[Recorded data]
────────

(** ** Login checks the strength of the password *)

(** C10.  A login whose password fails [validatePassword] throws a 400 and
    leaves the world as it was, trace included: the strategy is not run.
    The message is the one of the strength rule once the required-fields
    and the email checks hold.  This is so whatever the strategy would have
    answered: an accepted user whose password fails the rule gets no
    answer but the 400. *)
Theorem login_rejects_weak_password (env : Env) (req : Request) (w : World) :
  validatePassword (body_password (req_body req)) = false ->
  (exists reason,
     PassportLogIn env req w = (w, Threw (ApiError 400 (Some reason))))
  /\ (truthy (validateRequiredFields
                [("email", body_email (req_body req));
                 ("password", body_password (req_body req))]) = false ->
      validateEmail (body_email (req_body req)) = true ->
      PassportLogIn env req w
      = (w, Threw (ApiError 400 (Some weakPasswordMessage))))
  /\ (forall e p user,
        body_email (req_body req) = Some e ->
        body_password (req_body req) = Some p ->
        localStrategy env (users w) e p = AuthSuccess user ->
        forall w' r, PassportLogIn env req w <> (w', Returned r))
  /\ (forall e p,
        In (Authenticate e p) (calls (fst (PassportLogIn env req w))) ->
        In (Authenticate e p) (calls w)).
Proof.
  intros Hweak.
  assert (Hinvalid : credentialsValid (req_body req) = false).
  { unfold credentialsValid. rewrite Hweak. apply andb_false_r. }
  destruct (login_invalid env req w Hinvalid) as [reason Hrun].
  split; [eauto|]. split; [|split].
  - intros Hreq Hemail. run_checks. rewrite Hreq, Hemail, Hweak. reflexivity.
  - intros e p user _ _ _ w' r. rewrite Hrun. discriminate.
  - intros e p. rewrite Hrun. exact (fun H => H).
Qed.

(** ** Logout *)

(** C9.  When the destruction of the session fails, [PassportLogOut] answers
    500 ["Failed to log out"], sets or clears no cookie and leaves the
    session as it is; otherwise the session is emptied, the session cookie
    [connect.sid] is cleared with [httpOnly: true] and [secure: true], and
    the answer is 200.  Nothing depends on what the session held. *)
Theorem logout_outcome (env : Env) (req : Request) (w : World) :
  (forall err,
     destroyError env = Some err ->
     PassportLogOut env req w
     = (logged [SessionDestroy] w,
        Returned (respond 500 []
                    {| statusCode := 500; data := JObj [];
                       message := "Failed to log out" |})))
  /\ (destroyError env = None ->
      PassportLogOut env req w
      = ({| users := users w; nextId := nextId w; session := emptySession;
            calls := calls w ++ [SessionDestroy] |},
         Returned (respond 200
                     [ClearCookie "connect.sid"
                        {| httpOnly := Some true; sameSite := None;
                           secure := Some true |}]
                     {| statusCode := 200; data := JObj [];
                        message := "User logged out successfully" |}))).
Proof.
  split.
  - intros err Herr. unfold PassportLogOut. run_monad. rewrite Herr. reflexivity.
  - intros Hok. unfold PassportLogOut. run_monad. rewrite Hok. reflexivity.
Qed.

(** ** Forgot password *)

Lemma hexOfByte_is_hex (b : Byte.byte) : forallb is_hex (hexOfByte b) = true.
Proof. destruct b; reflexivity. Qed.

Lemma toHex_chars (bs : list Byte.byte) :
  chars (toHex bs) = flat_map hexOfByte bs.
Proof. apply list_ascii_of_string_of_list_ascii. Qed.

Lemma chars_length (s : string) : List.length (chars s) = String.length s.
Proof. induction s as [|c s IH]; simpl; [reflexivity|]. now rewrite <- IH. Qed.

(** Hex encoding takes two characters per byte, all of them hex digits. *)
Lemma toHex_length (bs : list Byte.byte) :
  String.length (toHex bs) = (2 * List.length bs)%nat.
Proof.
  rewrite <- chars_length, toHex_chars.
  induction bs as [|b bs IH]; simpl in *; [reflexivity|]. rewrite IH. lia.
Qed.

Lemma toHex_is_hex (bs : list Byte.byte) :
  forallb is_hex (chars (toHex bs)) = true.
Proof.
  rewrite toHex_chars.
  induction bs as [|b bs IH]; [reflexivity|].
  cbn [flat_map]. rewrite forallb_app, hexOfByte_is_hex, IH. reflexivity.
Qed.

────────

* [YOUR OBJECTIVE]:
Each line of the entries holding the string "ApiError" should be found and copied.

* [ANSWER SECTION]:
     PassportLogIn env req w = (w, Threw (ApiError 400 (Some reason))))
      = (w, Threw (ApiError 400 (Some weakPasswordMessage))))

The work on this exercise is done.